For steels, bainite is formed. Ductile Irons have typically 2-3% Si to stabilize carbon as spheroidal graphite instead of carbides (as in white irons).
During austempering of Ductile Iron castings to form ADI, the silicon opens a process window where carbon released from growing acicular ferrite stabilizes the surrounding austenite instead of forming bainitic carbides, resulting in a fine duplex ferritic-austenitic microstructure named ausferrite.
Hot Isostatic Pressing (HIP) is a process widely used for densifying castings and powder-based materials as well as diffusion bonding of metals and ceramics.

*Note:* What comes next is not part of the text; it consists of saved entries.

(* ===== verification/RangeAlloc.v ===== *)
(** * The per-device sector allocator

    Models [src/engine/strat_engine/backstore/range_alloc.rs]: the
    [PerDevSegments] map of used ranges and the [RangeAllocator] built on it.
    A [BTreeMap<Sectors, Sectors>] is an association list sorted by key, in the
    order its iterator yields. *)
From stdpp Require Import base list sets strings.
From Stdlib Require Import ZArith Lia Sorting.Sorted.
From S2P Require Import Prelude.

(** ** [BTreeMap] operations the allocator uses *)
Module BTree.

Fixpoint get (k : Z) (m : list (Z * Z)) : option Z :=
  match m with
  | [] => None
  | (k', v) :: r => if k =? k' then Some v else get k r
  end.

(** [BTreeMap::insert]: the displaced value and the new map *)
Fixpoint insert (k v : Z) (m : list (Z * Z)) : option Z * list (Z * Z) :=
  match m with
  | [] => (None, [(k, v)])
  | (k', v') :: r =>
      if k <? k' then (None, (k, v) :: m)
      else if k =? k' then (Some v', (k, v) :: r)
      else let '(o, r') := insert k v r in (o, (k', v') :: r')
  end.

Fixpoint remove (k : Z) (m : list (Z * Z)) : list (Z * Z) :=
  match m with
  | [] => []
  | (k', v) :: r => if k =? k' then r else (k', v) :: remove k r
  end.

(** collecting keys into a [BTreeSet<Sectors>] *)
Fixpoint set_insert (k : Z) (s : list Z) : list Z :=
  match s with
  | [] => [k]
  | k' :: r => if k <? k' then k :: s else if k =? k' then s else k' :: set_insert k r
  end.

Definition set_collect (ks : list Z) : list Z := foldl (λ s k, set_insert k s) [] ks.

End BTree.

(** ** [PerDevSegments] *)
Record PerDevSegments : Type := mkPDS { limit : Z; used : list (Z * Z) }.

#[global] Instance PerDevSegments_eq_dec : EqDecision PerDevSegments.
Proof. solve_decision. Defined.

Module PDS.

Definition new (lim : Z) : PerDevSegments := mkPDS lim [].

Definition len (self : PerDevSegments) : nat := length (used self).

Definition sum (self : PerDevSegments) : Z := sum64 (map snd (used self)).

Definition iter (self : PerDevSegments) : list (Z * Z) := used self.

Fixpoint locate_loop (value : Z) (keys : list Z) (prev next : option Z)
    : option Z * option Z :=
  match keys with
  | [] => (prev, next)
  | key :: keys' =>
      let prev := if key <=? value then Some key else prev in
      if value <=? key then (prev, Some key)
      else locate_loop value keys' prev next
  end.

Definition locate_prev_and_next (self : PerDevSegments) (value : Z)
    : option Z * option Z :=
  locate_loop value (map fst (used self)) None None.

(** The left half of [insertion_result]: how the new range meets [prev]. *)
Definition insertion_lhs (self : PerDevSegments) (prev : option Z) (start len : Z)
    : res (option (Z * Z) * (Z * Z)) :=
  match prev with
  | Some prev =>
      let? prev_len := expect (BTree.get prev (used self)) "see precondition" in
      if start <? prev +64 prev_len then
        Err (Msg "range to add overlaps previous range")
      else if prev +64 prev_len =? start then
        Ok (None, (prev, prev_len +64 len))
      else Ok (Some (prev, prev_len), (start, len))
  | None => Ok (None, (start, len))
  end.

Recent concurrent developments in heat treatment parameters and equipment make it possible to utilize Uniform Rapid Quenching (URQ) for austempering in the AusFerHIP concept, resulting in the following advantages:
1. Faster heating and austenitization kinetics (to 4% less volume) concurrently with elimination of closed casting porosity and residual stresses due to 200 MPa of isostatic argon pressure;
2. Doubled hardenability due to slower pearlite kinetics reduces alloying cost;
3. During URQ, argon temperature passes pearlite nose after 5 seconds, while center of Ø22 mm tensile bar head passes after 20 seconds, reaching austempering (<400°C) after 40 seconds;
4. Freedom to nucleate and grow acicular ferrite at different temperatures, reducing total process time.
ADI by AusFerHIP can reach following properties: Rp0.2=1257±11 MPa; Rm=1604±16 MPa; A5=8.1±1.4 %.